Google’s UK-based DeepMind AI company has opened its first international office in Edmonton.
DeepMind Alberta will be led by reinforcement learning pioneer Rich Sutton, and University of Alberta professors Michael Bowling and Patrick Pilarski. All three will remain with the Alberta Machine Intelligence Institute at U Alberta, and continue teaching and supervising graduate students at the university.
Rich Sutton also heads RBC’s machine learning lab at the University of Alberta as academic advisor.
“DeepMind has had a special emphasis on reinforcement learning right from the beginning, and the University of Alberta is the world’s academic leader in reinforcement learning, so it’s very natural we should work together,” said Sutton. “DeepMind Alberta will turbo-charge the research ecosystem, mirroring the partnerships DeepMind has nurtured with the top academic institutions in the UK. This alignment of academic and practitioner-led research will drive a whole host of new scientific breakthroughs right here in Canada, propelling the field of AI forwards into exciting new territory.”
DeepMind, which was acquired by Google in 2014, said it will provide funding for long-term AI programs in Alberta, and support teaching and research in the space. The team will add seven more researchers largely made up of authors on from the DeepStack paper published earlier this year in Science.
“I first met with Rich seven years ago when DeepMind was just a handful of people with a big idea. He saw our potential and encouraged us from day one. So when we chose to set up our first international AI research office, the obvious choice was his base in Edmonton, in close collaboration with the University of Alberta, which has become a leader in reinforcement learning research thanks to his pioneering work,” said Demis Hassabis, CEO and co-founder of DeepMind. “I am very excited to be working with Rich, Mike, Patrick and their team, together with UAlberta, and I look forward to us making many more scientific breakthroughs together in the years ahead.”
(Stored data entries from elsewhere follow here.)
(** * Ready-order payment initiation (route handler [POST])

    A shallow embedding of the request handler that starts a hosted checkout
    for an order that is ready and set to "pay on pickup".  The handler talks
    to three collaborators (order store, identity provider, payment
    initiator); they are passed in explicitly as a [World], every call made to
    them is recorded in a trace, and a thrown exception is an explicit
    [Throws] outcome that the handler's [try]/[catch] turns into a response. *)

From Stdlib Require Import String List Bool ZArith Lia.
From Stdlib Require Import Floats.PrimFloat.
From Stdlib Require Import Ascii.
From Stdlib Require Import Sorting.Sorted Sorting.Permutation.
From Stdlib Require Uint63.
Import ListNotations.

Local Open Scope string_scope.
Local Open Scope Z_scope.

(** ** JavaScript values

    The request body comes out of [request.json()] untyped, so the two
    identifiers are arbitrary JSON values.  Numbers are IEEE doubles. *)
Module Js.

#[local] Set Warnings "-register-all".

Inductive value : Type :=
| Undefined
| Null
| Bool (b : bool)
| Num (x : float)
| Str (s : string)
| Arr (items : list value)
| Obj (props : list (string * value)).

(** [ToBoolean]: what [!v], [a || b] and [a && b] test. *)
Definition truthy (v : value) : bool :=
  match v with
  | Undefined | Null => false
  | Bool b => b
  | Num x => negb (PrimFloat.eqb x 0%float || negb (PrimFloat.eqb x x))
  | Str s => negb (String.eqb s "")
  | Arr _ | Obj _ => true
  end.

(** [s === v] for a string [s]: only an equal string is strictly equal. *)
Definition strict_eq_string (s : string) (v : value) : bool :=
  match v with
  | Str t => String.eqb s t
  | _ => false
  end.

(** Own property of an object literal; an object is kept as its property
    list and the first binding of a key is the one that is read. *)
Fixpoint lookup (k : string) (props : list (string * value)) : value :=
  match props with
  | [] => Undefined
  | (k', v) :: rest => if String.eqb k k' then v else lookup k rest
  end.

(** An optional string field: absent is [undefined]. *)
Definition of_option (o : option string) : value :=
  match o with
  | Some s => Str s
  | None => Undefined
  end.

(** [o || d] for an optional string [o]: the empty string is falsy too. *)
Definition or_else (o : option string) (d : string) : string :=
  match o with
  | Some s => if String.eqb s "" then d else s
  | None => d
  end.

(** [`${o}`] for an optional string: [undefined] prints as its name. *)
Definition template (o : option string) : string :=
  match o with
  | Some s => s
  | None => "undefined"
  end.

End Js.

(** ** Outcomes of awaited calls and the handler's effect monad *)

Inductive Outcome (A : Type) : Type :=
| Returns (a : A)
| Throws (e : Js.value).
Arguments Returns {A} a.
Arguments Throws {A} e.

(** Order lifecycle stages, as the dashboard enumerates them. *)
Inductive OrderStatus : Type :=
| PENDING | PICKED_UP | CONFIRMED | IN_PROGRESS | READY | DELIVERED | CANCELLED.

(** Modelled from the spec: the payment methods of [@/lib/types] (the
    declaration is not part of the sources at hand); §3 names pay-online,
    pay-on-pickup and pay-by-transfer. *)
Inductive PaymentMethod : Type :=
| PAY_ONLINE | PAY_ON_PICKUP | PAY_BY_TRANSFER.

Definition OrderStatus_eqb (a b : OrderStatus) : bool :=
  match a, b with
  | PENDING, PENDING | PICKED_UP, PICKED_UP | CONFIRMED, CONFIRMED
  | IN_PROGRESS, IN_PROGRESS | READY, READY | DELIVERED, DELIVERED
  | CANCELLED, CANCELLED => true
  | _, _ => false
  end.

Definition PaymentMethod_eqb (a b : PaymentMethod) : bool :=
  match a, b with
  | PAY_ONLINE, PAY_ONLINE | PAY_ON_PICKUP, PAY_ON_PICKUP
  | PAY_BY_TRANSFER, PAY_BY_TRANSFER => true
  | _, _ => false
  end.

(** Modelled from the spec: the order record of [@/lib/types], restricted to
    the fields the handler reads. *)
Module Order.
Record t : Type := mk
  { customerId : string;
    status : OrderStatus;
    paymentMethod : PaymentMethod;
    finalAmount : float }.
End Order.

(** Modelled from the spec: [getOrderById(id) -> {success, data:{order}, error?}]. *)
Module OrderResponse.
Record payload : Type := mkPayload { order : Order.t }.
Record t : Type := mk
  { success : bool;
    data : option payload;
    error : option string }.
End OrderResponse.

(** Modelled from the spec: the phone of a customer profile is a bare string
    or a structured value with a [number] field, or is not there at all. *)
Inductive Phone : Type :=
| NoPhone
| PlainPhone (s : string)
| StructuredPhone (number : option string).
DeepMind notes in its statement that it was a “big decision” to open its first non-UK research lab in Edmonton, though it makes sense given the company has had connections to the university over the past few years. DeepMind has hired several of U Alberta’s its graduates and funded machine learning PhDs, and Rich Sutton was its first-ever advisor in 2010.
The Verge notes that while DeepMind calls this its first international lab, some DeepMind researchers work out of Google’s Mountain View office.
DeepMind opening an Edmonton AI lab is the latest in a series of developments all across Canada’s AI ecosystem. Montreal-based Element AI recently raised a historic $137.5 million Series A, and the private and public sector converged to support an AI Institute in Toronto.
Uber is also looking to take advantage of Toronto’s strong AI talent with the opening of a research lab for driverless technology.